J. R. Torczynski, D.R. Neal
Nuclear Science and Engineering | Volume 113 | Number 3 | March 1993 | Pages 189-206
Technical Paper | doi.org/10.13182/NSE93-A24488
Articles are hosted by Taylor and Francis Online.
In many types of nuclear-reactor-pumped lasers, the fission fragments that are used to excite gaseous lasing species heat the gas in a spatially nonuniform manner. This heating nonuniformity induces transient gas motion, which results in density and refractive-index gradients that affect the laser’s optical behavior. A computational model of the transient gas motion is developed using the acoustic filtering methodology, which neglects the spatial variation of the pressure. This model incorporates the effect of spatially varying gas density onfission-fragment heating. Gas motion out of the laser cell into small, rapidly cooled regions is treated as a volumetric mass loss distributed over the laser cell. Although these regions have a relatively small fraction of the total volume, a large amount of gas can flow into them during the heating because of the rapid cooling therein. This gas removal from the cell during pumping, neglected in previous analyses, is important because fission-fragment heating is strongly dependent on local gas density.
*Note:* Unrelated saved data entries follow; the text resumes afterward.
(** * Parallel lexer table construction (src/lexer/parallel_lexer.cpp)

    A shallow embedding of [ParallelState], [ParallelLexer::MergeTable] and
    of the constructor [ParallelLexer::ParallelLexer], followed by the
    properties of the tables it builds.

    Conventions of the embedding.
    - Indices ([size_t], [StateIndex]) are natural numbers.  The constructor
      only ever asks its table for one state more than it holds, and a table
      of capacity [c] owns [c * c] cells in memory, so the sizes it computes
      stay far below the width of [size_t]: the constructor and the
      [MergeTable] operations it calls are modelled over unbounded naturals.
      [MergeTable::resize] is also a public operation that takes any side;
      for it there is a second model, [MergeTable_resize_size_t], in which
      products and sums wrap modulo [2 ^ 64] as [size_t] does.  The two
      agree as long as the squares of the capacities fit
      ([MergeTable_resize_size_t_unbounded]).
    - Memory is unbounded: an allocation never fails.
    - Every access [v[i]] to a vector or array is a partial lookup: an index
      outside the storage, or a failed [assert], makes the operation return
      [None].  The loops whose bound changes while they run take a bound on
      their iterations and return [None] when it is too small; the section
      on completion gives a bound that is large enough.
    - [seen] is a finite map; the loop over it runs in the order of
      [map_to_list], and its result is shown not to depend on that order.
    - The constants [REJECT], [START], [MAX_SYM], [MIN_SIZE] and
      [GROW_FACTOR] are declared in headers; they are the fields of the
      class [Constants], over which everything below is parametric. *)

From stdpp Require Import gmap list fin_maps strings pretty.
From Stdlib Require Import ZifyNat ZifyN.

(** ** Transitions and parallel states *)

Abbreviation StateIndex := nat (only parsing).

(** [ParallelLexer::Transition] *)
Record Transition := mkTransition {
  result_state : StateIndex;
  produces_lexeme : bool
}.

#[global] Instance Transition_eq_dec : EqDecision Transition.
Proof. solve_decision. Defined.

#[global] Instance Transition_countable : Countable Transition.
Proof.
  apply (inj_countable' (fun t => (result_state t, produces_lexeme t))
                        (fun p => mkTransition p.1 p.2)).
  by intros [].
Defined.

(** [struct ParallelState] has the single field [transitions]; a parallel
    state is represented by that vector. *)
Abbreviation ParallelState := (list Transition) (only parsing).

(** A counted loop [for (k = 0; k < n; ++k) body(k)] over a state that
    may fail. *)
Fixpoint for_upto {S : Type} (n : nat) (body : nat -> S -> option S) (s : S)
  : option S :=
  match n with
  | 0 => Some s
  | S k => match for_upto k body s with
           | Some s' => body k s'
           | None => None
           end
  end.

(** A range-based loop [for (x : xs) body(x)]. *)
Fixpoint for_each {A S : Type} (xs : list A) (body : A -> S -> option S) (s : S)
  : option S :=
  match xs with
  | [] => Some s
  | x :: xs' => match body x s with
                | Some s' => for_each xs' body s'
                | None => None
                end
  end.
To quantify the laser’s optical behavior, experiments are performed in which a probe laser beam is passed through the laser cell This probe beam acquires a wavefront distortion from the refractive-index gradients and is imaged onto a wavefront slope sensor, which yields temporally and spatially resolved measurements of the angular deflection (wavefront slope) of the probe laser beam. Experimental and computed results for this quantity exhibit reasonable agreement over a wide range of pressures and heating amplitudes.